§ Provided data
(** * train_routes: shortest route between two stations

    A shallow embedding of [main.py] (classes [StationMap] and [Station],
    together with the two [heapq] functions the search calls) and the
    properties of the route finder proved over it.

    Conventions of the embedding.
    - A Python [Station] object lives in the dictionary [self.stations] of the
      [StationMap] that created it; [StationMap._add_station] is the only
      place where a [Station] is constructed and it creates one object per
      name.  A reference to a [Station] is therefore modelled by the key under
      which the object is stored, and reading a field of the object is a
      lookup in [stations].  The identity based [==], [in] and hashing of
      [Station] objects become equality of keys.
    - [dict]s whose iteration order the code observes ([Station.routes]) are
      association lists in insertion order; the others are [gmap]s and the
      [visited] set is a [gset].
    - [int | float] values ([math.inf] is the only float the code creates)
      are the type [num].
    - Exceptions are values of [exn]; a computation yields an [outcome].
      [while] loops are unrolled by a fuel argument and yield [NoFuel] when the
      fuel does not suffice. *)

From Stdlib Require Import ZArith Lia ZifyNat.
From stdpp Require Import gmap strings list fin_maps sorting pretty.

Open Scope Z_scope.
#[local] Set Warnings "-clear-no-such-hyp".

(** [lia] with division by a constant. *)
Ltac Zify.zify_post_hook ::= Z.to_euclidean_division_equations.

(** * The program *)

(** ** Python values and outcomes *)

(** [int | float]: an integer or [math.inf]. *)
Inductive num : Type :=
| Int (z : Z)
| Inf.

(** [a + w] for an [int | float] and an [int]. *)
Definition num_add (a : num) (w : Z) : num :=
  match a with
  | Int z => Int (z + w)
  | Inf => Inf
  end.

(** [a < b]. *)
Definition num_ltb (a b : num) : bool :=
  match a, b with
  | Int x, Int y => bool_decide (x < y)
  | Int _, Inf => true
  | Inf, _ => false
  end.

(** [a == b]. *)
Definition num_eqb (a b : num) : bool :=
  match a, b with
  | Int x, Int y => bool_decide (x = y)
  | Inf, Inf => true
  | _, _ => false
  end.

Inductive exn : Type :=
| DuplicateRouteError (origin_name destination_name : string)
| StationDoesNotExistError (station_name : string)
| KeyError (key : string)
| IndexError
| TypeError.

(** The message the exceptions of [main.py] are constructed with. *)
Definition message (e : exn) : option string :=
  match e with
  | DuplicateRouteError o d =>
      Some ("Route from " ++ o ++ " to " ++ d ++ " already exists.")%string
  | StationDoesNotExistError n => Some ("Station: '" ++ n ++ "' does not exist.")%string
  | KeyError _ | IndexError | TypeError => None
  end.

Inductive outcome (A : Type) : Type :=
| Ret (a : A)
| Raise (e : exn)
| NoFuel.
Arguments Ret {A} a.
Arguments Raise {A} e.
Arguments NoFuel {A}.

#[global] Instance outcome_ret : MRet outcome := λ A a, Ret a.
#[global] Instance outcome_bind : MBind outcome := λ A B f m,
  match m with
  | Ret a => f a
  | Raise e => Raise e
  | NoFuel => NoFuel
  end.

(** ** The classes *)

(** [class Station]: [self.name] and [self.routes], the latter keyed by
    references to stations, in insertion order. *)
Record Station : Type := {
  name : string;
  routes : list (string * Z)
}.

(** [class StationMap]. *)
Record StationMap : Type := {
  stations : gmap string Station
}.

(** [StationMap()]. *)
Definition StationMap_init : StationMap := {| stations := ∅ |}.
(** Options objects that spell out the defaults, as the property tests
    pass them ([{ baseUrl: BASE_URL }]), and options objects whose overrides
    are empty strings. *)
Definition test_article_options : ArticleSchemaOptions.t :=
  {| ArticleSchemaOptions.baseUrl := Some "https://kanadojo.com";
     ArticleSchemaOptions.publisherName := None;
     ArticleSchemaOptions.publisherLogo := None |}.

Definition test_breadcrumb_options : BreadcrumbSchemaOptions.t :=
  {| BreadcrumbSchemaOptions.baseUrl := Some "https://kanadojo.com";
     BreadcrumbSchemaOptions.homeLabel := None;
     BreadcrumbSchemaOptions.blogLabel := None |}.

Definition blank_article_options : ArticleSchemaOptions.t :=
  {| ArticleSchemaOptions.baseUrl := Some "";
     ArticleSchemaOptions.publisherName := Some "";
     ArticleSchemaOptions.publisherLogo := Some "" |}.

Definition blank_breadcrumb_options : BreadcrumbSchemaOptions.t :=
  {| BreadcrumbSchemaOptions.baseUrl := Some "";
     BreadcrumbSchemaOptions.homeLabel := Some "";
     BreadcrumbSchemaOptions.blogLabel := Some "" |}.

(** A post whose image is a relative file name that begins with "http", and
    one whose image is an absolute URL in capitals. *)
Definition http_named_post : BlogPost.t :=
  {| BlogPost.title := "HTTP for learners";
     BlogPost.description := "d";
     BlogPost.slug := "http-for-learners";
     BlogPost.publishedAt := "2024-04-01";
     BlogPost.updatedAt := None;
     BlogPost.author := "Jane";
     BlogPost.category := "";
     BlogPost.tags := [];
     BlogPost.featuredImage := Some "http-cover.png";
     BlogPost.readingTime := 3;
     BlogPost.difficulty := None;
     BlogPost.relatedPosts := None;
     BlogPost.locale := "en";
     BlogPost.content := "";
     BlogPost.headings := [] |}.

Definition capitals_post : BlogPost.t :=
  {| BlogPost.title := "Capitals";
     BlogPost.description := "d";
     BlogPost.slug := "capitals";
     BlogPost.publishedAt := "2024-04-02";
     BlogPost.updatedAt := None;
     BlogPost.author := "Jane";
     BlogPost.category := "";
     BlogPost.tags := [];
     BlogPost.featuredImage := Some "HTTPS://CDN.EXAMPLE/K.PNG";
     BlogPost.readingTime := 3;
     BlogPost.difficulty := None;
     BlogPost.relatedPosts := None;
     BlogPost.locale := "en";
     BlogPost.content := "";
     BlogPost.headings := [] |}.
---
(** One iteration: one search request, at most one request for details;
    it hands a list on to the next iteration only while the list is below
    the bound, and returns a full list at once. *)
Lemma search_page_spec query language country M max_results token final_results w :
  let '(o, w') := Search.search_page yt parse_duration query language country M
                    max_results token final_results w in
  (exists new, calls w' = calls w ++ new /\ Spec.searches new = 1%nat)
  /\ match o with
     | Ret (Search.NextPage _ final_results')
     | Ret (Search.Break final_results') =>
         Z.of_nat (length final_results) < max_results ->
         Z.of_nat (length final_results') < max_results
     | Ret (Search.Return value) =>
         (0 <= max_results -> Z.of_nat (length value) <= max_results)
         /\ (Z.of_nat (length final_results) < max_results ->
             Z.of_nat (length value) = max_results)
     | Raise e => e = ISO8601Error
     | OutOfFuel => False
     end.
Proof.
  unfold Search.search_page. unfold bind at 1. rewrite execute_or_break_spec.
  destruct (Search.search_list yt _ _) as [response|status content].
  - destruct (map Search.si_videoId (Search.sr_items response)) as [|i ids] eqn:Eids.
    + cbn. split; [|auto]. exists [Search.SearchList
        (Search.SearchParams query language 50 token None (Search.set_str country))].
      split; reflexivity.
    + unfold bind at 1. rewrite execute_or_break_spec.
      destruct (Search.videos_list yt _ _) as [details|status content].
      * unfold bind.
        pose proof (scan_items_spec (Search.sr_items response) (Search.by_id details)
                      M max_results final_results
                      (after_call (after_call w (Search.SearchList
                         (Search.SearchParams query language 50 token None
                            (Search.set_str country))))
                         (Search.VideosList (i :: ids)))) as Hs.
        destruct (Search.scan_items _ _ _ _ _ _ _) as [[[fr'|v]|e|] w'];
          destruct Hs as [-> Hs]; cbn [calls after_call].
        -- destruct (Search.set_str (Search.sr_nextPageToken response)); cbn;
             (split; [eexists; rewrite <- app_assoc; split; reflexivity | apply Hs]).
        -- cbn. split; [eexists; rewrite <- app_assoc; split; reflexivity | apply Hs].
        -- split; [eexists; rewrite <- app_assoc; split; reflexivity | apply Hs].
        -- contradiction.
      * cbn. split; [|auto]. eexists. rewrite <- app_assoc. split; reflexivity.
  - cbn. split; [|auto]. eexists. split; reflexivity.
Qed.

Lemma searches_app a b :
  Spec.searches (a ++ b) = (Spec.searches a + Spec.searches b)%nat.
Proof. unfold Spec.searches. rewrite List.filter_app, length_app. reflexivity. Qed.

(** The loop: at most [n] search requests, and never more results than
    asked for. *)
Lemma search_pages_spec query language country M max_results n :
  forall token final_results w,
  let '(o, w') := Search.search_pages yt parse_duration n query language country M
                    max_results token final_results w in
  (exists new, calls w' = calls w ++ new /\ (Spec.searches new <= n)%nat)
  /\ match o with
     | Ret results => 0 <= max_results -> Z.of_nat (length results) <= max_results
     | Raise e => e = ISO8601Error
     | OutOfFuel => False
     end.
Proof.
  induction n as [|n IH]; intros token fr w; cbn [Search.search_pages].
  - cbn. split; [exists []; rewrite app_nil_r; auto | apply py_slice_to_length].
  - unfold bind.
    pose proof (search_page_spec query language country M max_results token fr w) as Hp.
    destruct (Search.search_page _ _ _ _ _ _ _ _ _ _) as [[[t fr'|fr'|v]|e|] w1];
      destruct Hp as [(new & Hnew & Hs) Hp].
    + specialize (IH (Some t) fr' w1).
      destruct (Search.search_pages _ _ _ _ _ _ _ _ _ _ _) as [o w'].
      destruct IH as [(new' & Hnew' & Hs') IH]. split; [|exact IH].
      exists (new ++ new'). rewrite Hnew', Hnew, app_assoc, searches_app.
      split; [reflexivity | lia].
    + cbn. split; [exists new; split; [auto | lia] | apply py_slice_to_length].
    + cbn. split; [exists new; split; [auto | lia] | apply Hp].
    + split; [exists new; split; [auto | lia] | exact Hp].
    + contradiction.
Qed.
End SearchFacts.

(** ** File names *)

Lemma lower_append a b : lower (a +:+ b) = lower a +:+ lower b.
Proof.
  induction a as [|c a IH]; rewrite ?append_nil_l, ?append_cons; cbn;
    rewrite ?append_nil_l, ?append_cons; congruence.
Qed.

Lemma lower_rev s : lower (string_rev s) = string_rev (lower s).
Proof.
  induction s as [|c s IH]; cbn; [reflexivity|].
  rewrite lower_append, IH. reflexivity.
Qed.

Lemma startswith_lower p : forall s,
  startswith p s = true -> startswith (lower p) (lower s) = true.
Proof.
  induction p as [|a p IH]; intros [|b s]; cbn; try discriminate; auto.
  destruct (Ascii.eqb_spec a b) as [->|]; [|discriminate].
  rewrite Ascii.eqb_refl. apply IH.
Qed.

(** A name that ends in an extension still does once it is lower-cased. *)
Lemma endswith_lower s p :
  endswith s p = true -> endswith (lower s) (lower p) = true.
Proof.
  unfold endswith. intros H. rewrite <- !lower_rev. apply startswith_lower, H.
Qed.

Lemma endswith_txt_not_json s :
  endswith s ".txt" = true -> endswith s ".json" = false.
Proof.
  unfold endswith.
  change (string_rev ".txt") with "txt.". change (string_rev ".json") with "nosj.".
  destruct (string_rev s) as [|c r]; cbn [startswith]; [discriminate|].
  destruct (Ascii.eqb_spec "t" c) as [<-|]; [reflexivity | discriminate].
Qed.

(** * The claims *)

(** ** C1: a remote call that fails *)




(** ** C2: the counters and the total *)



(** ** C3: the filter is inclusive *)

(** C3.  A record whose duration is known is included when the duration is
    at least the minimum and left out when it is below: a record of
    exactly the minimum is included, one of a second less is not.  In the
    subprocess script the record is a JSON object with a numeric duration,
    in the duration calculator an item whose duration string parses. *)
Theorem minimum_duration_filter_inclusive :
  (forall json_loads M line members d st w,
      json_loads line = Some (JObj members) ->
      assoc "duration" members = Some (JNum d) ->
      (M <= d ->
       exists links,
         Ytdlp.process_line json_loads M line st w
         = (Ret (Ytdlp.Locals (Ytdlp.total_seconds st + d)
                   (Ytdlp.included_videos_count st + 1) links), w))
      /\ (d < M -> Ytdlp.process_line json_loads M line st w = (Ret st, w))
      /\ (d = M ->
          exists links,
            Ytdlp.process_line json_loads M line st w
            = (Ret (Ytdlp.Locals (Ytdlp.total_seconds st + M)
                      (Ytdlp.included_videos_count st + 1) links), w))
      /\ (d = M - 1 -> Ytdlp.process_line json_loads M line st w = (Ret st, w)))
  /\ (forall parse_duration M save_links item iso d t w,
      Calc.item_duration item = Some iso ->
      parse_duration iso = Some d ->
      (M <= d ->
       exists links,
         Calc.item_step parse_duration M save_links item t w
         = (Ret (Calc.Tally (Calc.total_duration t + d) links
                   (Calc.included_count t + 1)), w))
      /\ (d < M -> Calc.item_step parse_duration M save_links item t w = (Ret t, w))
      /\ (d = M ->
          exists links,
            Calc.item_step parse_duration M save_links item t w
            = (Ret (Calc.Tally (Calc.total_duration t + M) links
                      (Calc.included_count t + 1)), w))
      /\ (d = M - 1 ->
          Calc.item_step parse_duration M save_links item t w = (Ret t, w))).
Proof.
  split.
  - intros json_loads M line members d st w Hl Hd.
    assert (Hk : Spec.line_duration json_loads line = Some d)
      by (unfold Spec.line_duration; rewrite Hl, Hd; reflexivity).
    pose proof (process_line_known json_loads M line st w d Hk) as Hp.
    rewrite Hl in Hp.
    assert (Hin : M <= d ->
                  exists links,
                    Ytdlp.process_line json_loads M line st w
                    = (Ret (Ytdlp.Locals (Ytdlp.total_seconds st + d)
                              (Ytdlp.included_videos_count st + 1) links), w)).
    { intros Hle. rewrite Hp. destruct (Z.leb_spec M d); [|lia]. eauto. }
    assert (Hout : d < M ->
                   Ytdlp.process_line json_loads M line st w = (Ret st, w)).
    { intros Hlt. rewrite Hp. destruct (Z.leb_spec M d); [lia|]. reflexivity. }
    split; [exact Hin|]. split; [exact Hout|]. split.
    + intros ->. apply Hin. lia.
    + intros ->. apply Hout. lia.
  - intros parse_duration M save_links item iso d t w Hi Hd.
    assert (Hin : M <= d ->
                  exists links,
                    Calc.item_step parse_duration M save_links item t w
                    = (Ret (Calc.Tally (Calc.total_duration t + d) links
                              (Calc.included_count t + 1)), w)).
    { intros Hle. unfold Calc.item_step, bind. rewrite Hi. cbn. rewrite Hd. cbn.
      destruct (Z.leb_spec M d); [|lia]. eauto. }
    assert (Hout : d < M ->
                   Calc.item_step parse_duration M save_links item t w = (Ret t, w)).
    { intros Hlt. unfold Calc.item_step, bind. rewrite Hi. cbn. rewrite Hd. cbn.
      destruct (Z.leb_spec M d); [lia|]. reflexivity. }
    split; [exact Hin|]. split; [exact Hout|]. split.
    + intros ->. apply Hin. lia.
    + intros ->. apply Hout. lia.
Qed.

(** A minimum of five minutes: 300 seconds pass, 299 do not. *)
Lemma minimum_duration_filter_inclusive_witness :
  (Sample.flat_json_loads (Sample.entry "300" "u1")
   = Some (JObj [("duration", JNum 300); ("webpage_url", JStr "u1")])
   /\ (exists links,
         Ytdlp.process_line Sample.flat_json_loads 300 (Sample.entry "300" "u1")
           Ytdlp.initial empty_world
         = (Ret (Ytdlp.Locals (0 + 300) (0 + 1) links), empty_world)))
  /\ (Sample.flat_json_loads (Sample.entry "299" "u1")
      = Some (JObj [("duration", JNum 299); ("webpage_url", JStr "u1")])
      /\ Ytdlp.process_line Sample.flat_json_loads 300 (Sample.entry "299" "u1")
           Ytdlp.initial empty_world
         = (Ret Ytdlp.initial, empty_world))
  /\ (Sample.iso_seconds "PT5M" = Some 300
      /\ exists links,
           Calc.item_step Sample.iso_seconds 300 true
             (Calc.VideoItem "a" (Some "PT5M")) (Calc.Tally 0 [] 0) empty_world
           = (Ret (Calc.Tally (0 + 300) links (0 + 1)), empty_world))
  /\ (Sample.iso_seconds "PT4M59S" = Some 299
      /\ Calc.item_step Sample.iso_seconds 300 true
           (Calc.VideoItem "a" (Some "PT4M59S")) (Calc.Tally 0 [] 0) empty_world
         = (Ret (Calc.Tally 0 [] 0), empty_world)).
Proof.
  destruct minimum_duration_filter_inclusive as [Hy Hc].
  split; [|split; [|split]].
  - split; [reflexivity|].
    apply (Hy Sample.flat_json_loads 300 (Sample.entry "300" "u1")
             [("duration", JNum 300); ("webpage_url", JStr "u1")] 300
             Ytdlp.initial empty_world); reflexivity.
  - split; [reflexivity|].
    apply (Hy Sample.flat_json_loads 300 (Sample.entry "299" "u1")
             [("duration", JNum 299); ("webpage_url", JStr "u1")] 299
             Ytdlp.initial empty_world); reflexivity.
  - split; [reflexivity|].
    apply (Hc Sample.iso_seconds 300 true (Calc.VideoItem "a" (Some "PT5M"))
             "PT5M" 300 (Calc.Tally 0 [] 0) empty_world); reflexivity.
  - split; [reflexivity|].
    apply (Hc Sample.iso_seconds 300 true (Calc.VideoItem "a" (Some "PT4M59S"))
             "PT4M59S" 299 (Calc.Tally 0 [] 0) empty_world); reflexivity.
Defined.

§ Exercise prompt
Look above for the line with "(** * train_routes: shortest" and the line with "Open Scope Z_scope.". Write out those two lines and all the lines between them, exactly, and no others.

§ Your solution
(** * train_routes: shortest route between two stations

    A shallow embedding of [main.py] (classes [StationMap] and [Station],
    together with the two [heapq] functions the search calls) and the
    properties of the route finder proved over it.

    Conventions of the embedding.
    - A Python [Station] object lives in the dictionary [self.stations] of the
      [StationMap] that created it; [StationMap._add_station] is the only
      place where a [Station] is constructed and it creates one object per
      name.  A reference to a [Station] is therefore modelled by the key under
      which the object is stored, and reading a field of the object is a
      lookup in [stations].  The identity based [==], [in] and hashing of
      [Station] objects become equality of keys.
    - [dict]s whose iteration order the code observes ([Station.routes]) are
      association lists in insertion order; the others are [gmap]s and the
      [visited] set is a [gset].
    - [int | float] values ([math.inf] is the only float the code creates)
      are the type [num].
    - Exceptions are values of [exn]; a computation yields an [outcome].
      [while] loops are unrolled by a fuel argument and yield [NoFuel] when the
      fuel does not suffice. *)

From Stdlib Require Import ZArith Lia ZifyNat.
From stdpp Require Import gmap strings list fin_maps sorting pretty.

Open Scope Z_scope.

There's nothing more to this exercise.